Task input:
╭──
(* ===== verification/Prelude.v ===== *)
(** * Verification of the ToCloud9 cluster (athena-wow-cluster)

    The repository under src/ splits a World of Warcraft 3.3.5 server into
    services: the Go programs of src/apps, which talk gRPC to one another,
    publish events on NATS and store rows in MySQL and Redis.  A game client
    logs in at the authserver, connects to a gateway, and is forwarded by it
    to a game server; everything that players of different game servers share
    (guilds, groups, chat channels, friends, mail, battleground queues, ranges
    of free guids) lives in a service.  This library models the logic of those
    services, file by file, and proves what makes it correct.

    ** Files and what they model

    Shared by all: [Prelude] (machine integers, the monad of the handlers,
    lists); [GoRuntime] (ranging over maps in any order, sort.Slice,
    sort.Search, floats); [GoStrings] (store keys, decimal numbers,
    strings.Split); [Bytes] (binary.LittleEndian, big numbers); [Safety]
    (predicates on the runs of a handler).  [ObjectGuid] is
    shared/wow/guid.

    - guidserver: [GuidDiapasons] (service/guid-diapasons.go), [GuidService]
      (service/guid.go and the Redis counter), with every interleaving of
      clients, workers and answers as a step relation.
    - servers-registry: [GameServerRepo], [GatewayRepo] (repo/), [BinPack]
      (mapbalancing/binpack), [Registry] (health checks, metrics and
      events), [GameServers], [Gateways] (service/, server/).
    - guildserver: [GuildCache] (repo/, the cache), [Guilds] (service/).
    - groupserver: [GroupCache], [Groups], in the same way.  [SocialServers]
      has the gRPC handlers of both servers (server/), on the requests of the
      gateways.
    - worlddbserver: [WorldDb] (repo/, server/, and its client in libsidecar).
    - matchmakingserver: [Battleground], [BattlegroundQueue],
      [MatchmakingState], [BattlegroundRepo] and [Matchmaking] (battleground/,
      repo/, service/, server/), [MatchmakingSafety] and [MatchmakingFacts].
    - chatserver: [ChannelsRepo], [Channels], [ChannelManager],
      [ChatSessions], [ChatServer], with [ChannelFacts], [ChatSafety] and
      [ChatFacts].
    - authserver: [Crypto] (SHA-1; also the RC4 of gateway/crypto), [Srp6] (crypto/srp6), [AuthRepo] (repo/, the realm
      list), [AuthSession] (session/), with [AuthFacts] and [AuthRuns].
    - charserver: [OnlineCharacters], [Friends], [CharRepo], [CharServer],
      with [CharFacts].
    - mailserver: [MailRepo], [MailService], with [MailFacts], [MailCleanup],
      and [MailMoney].
    - gateway, below the sessions: [Packet] (packet/), [PacketsReader] and
      [GameSocket] (sockets/, with what they promise), [ChatStreams] and
      [Broadcaster] (events-broadcaster/ and the listeners of service/),
      [UpdatesBarrier] (service/), with [BroadcasterFacts].
    - gateway, the sessions (session/): [Opcodes], [SessionApi] (the requests to
      the services), [SessionState] (the state and the calls), the handlers
      by file in [SessionGuild], [SessionGroups], [SessionSocial],
      [SessionMail], [SessionChannels], [SessionWorld] (game servers,
      battlegrounds) and [SessionChat], the tables and the loop in [Session].
      [SessionRules] and [SessionKeeps] reason about all handlers of the
      tables at once; [SessionFacts], [SessionLogin], [SessionMailFacts] and
      [SessionWorldFacts] have the theorems, [SessionRuns] concrete sessions.
    - libsidecar, the Go library inside a game server: [GuidProvider] (guids/),
      [SidecarApi] (grpcapi/, queue/, the requests the main loop of the server
      runs) and [SidecarEvents] (consumer/, the hooks of the server).
    - mysqlreverseproxy: [Proxy] (sqlparser/, proxy/), the search for guids in
      statements, their way to the realms, and the transactions.

    Components meet where the code lets them meet: the realm list of the
    authserver calls the handlers of [Gateways]; [CharServer] feeds
    [OnlineCharacters] and [Friends] with the same events; the listeners of
    the gateway carry the events of [Guilds], [Groups], [Friends], [MailRepo]
    and [ChannelsRepo] to the [Broadcaster]; the packs of [UpdatesBarrier]
    reach the handler of [OnlineCharacters]; [SocialServers] answers the requests
    of [SessionApi] with [Guilds] and [Groups]; [GuidProvider] consumes the
    ranges of [GuidDiapasons]; [SidecarEvents] turns the events of [Guilds],
    [Groups] and [Registry] into hook calls; the sessions register with the
    [Broadcaster] and join the [ChatStreams] of their gateway.  Interfaces of the source
    (repositories, stores) are records of operations with a record of laws;
    clients are proved against the laws, implementations discharge them.

    ** How the code is modelled

    A handler is a term of the monad [go] below: it has the state of its
    component, a schedule that decides for every external call whether it
    fails, and the list of events it has produced; it returns, fails with an
    error, or panics.  A nil dereference, a write to a nil map, an index out
    of range, a send on a closed channel and a failed type assertion are
    panics.  Go integers are [Z] with their wrap-around written out; a number
    of the wire keeps its width.  Where the code shares an object through
    pointers and changes it, the object lives in a heap (guild members,
    groups' backing arrays, game servers, queues, battlegrounds, characters
    online, Go channels); where a pointer is only ever followed, the map holds
    the value.  The order in which Go ranges over a map, and in which
    sort.Slice leaves equal elements, is any admissible one ([MapRange],
    [SortSlice]): a theorem holds for all of them.

    A session of the gateway is a state with the inputs of its loop: a packet of
    the client or of the game server, an event, a closure, a goroutine it
    started, the passing of time, its end.  A request to a service is an event
    of its run, can fail, and is answered by a function of the request and of
    the number of events before it, of which nothing is assumed but where a
    theorem says so ([complete]: the parts of a message that every service
    fills in).  What a game server says while a handler waits for it is a tape.

    Loops that are not structural take fuel, and a theorem says that the fuel
    given is enough: the binary search of [GoRuntime] (the length of the
    interval), the retries of [increaseKey] (a retry means another client
    raised the counter), the brackets of a queue (eight of them), the links of
    a player (the length of the slice at the start), the bytes of a packed
    guid (eight), the queues of a game server's main loop (their length), a login session (the bytes of the input), the words of a
    SHA-1 message, the 23 slots of the equipment text, and the packets of a
    stream (each [Read] takes a segment or a byte).

    ** What the theorems show

    - Safety of what is handed out: ranges of guids never overlap, a banned
      player stays out of a channel, nobody logs in without a proof, the world
      connection belongs to the account whose key it proved, the mail
      service creates no money, a session acts for its own character only, nobody
      leaves or joins a guild but by a request that may do so, and a mail is sent after it was paid, an item given after its price.
    - Invariants under every request, event and failing call: owners of
      channels, member index and member lists of guilds, bounds of the friends
      lists, well-formed queues and battlegrounds, the channels of a session,
      no panics in the chat and the matchmaking server or, for a session in
      good order, in the gateway.
    - Refinement: pairs of indexes and string-keyed maps implement one finite
      map (battlegrounds, chat sessions, characters online, chat streams); the
      two views of who is online agree; a pack of updates does what the single
      updates do; with one realm the late transactions of the proxy are the
      client's.
    - Functional behaviour on every branch: distribution of maps, matching of
      teams, who queries, mailboxes, cleanup of expired mail, friends, SRP6,
      delivery of events, logging in and out of a gateway, the order of
      battleground invites, the way of a statement about a character to
      the database of his realm.
    - Round trips: packets, encrypted streams, mails, channels in the
      database, the creature templates from the table to the game server.
    - Termination and liveness: sessions end, a blocked caller of the guid
      server has a request in flight, a game server gets its next guids in
      time, its main loop runs every request of the gateway, an honest client
      logs in, a session that loses its game server finds another one.
    - What goes wrong: the examples at the ends of the [...Facts] and
      [...Runs] files run the code on inputs where it does not do what it
      means to (unknown accounts that end the process, lost updates, leaked
      subscriptions, mixed-up realms and others).

    ** Assumptions

    A mutex that an operation holds for its whole body makes it one step; what
    can run between two operations is left to the order of the steps.
    Goroutines with a loop are one operation per iteration.  The clock stands
    still within a step.  Random numbers, instance ids and the outcomes of
    dialling are tapes; a send to a full channel that would block is an
    outcome of its own.  A transaction takes effect at its commit.  JSON,
    protobuf and SQL texts stand for their fields.  Text is ASCII where the
    code changes its case.  Floats are computed by [SpecFloat] where the code
    computes with them, and are their bits where it only passes them on.
    Parameters stand for what is not in the repository: the collation of the
    databases, the account table of the game, zlib, whether the MySQL driver
    reports matched or changed rows, what the C++ game server does in its
    handlers, which pools the guid server grants, where a gRPC stream breaks, the tree
    that the SQL parser makes of a statement (for theorems, of the statements
    about one table in [Proxy.parses]).

    ** Not modelled

    The names of the opcodes, and the opcodes nobody uses; the listener of the
    MySQL reverse proxy; perun, which starts and watches processes; the C++ game
    server, whose registered functions are parameters of [SidecarApi] and
    [WorldDb]; gRPC adapters that only convert messages, debug loggers,
    configuration and main functions; generated code; the polling goroutines
    of the health checker and the Prometheus decoding of the metrics. *)
From stdpp Require Export base tactics list gmap fin_maps strings sorting.
From Stdlib Require Export ZArith Lia.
╰──
Between the first line of the entries above and the line with "(service/guid.go and the", both included, copy every line exactly and nothing outside that range.

Reply to the task:
(* ===== verification/Prelude.v ===== *)
(** * Verification of the ToCloud9 cluster (athena-wow-cluster)

    The repository under src/ splits a World of Warcraft 3.3.5 server into
    services: the Go programs of src/apps, which talk gRPC to one another,
    publish events on NATS and store rows in MySQL and Redis.  A game client
    logs in at the authserver, connects to a gateway, and is forwarded by it
    to a game server; everything that players of different game servers share
    (guilds, groups, chat channels, friends, mail, battleground queues, ranges
    of free guids) lives in a service.  This library models the logic of those
    services, file by file, and proves what makes it correct.

    ** Files and what they model

    Shared by all: [Prelude] (machine integers, the monad of the handlers,
    lists); [GoRuntime] (ranging over maps in any order, sort.Slice,
    sort.Search, floats); [GoStrings] (store keys, decimal numbers,
    strings.Split); [Bytes] (binary.LittleEndian, big numbers); [Safety]
    (predicates on the runs of a handler).  [ObjectGuid] is
    shared/wow/guid.

    - guidserver: [GuidDiapasons] (service/guid-diapasons.go), [GuidService]
      (service/guid.go and the Redis counter), with every interleaving of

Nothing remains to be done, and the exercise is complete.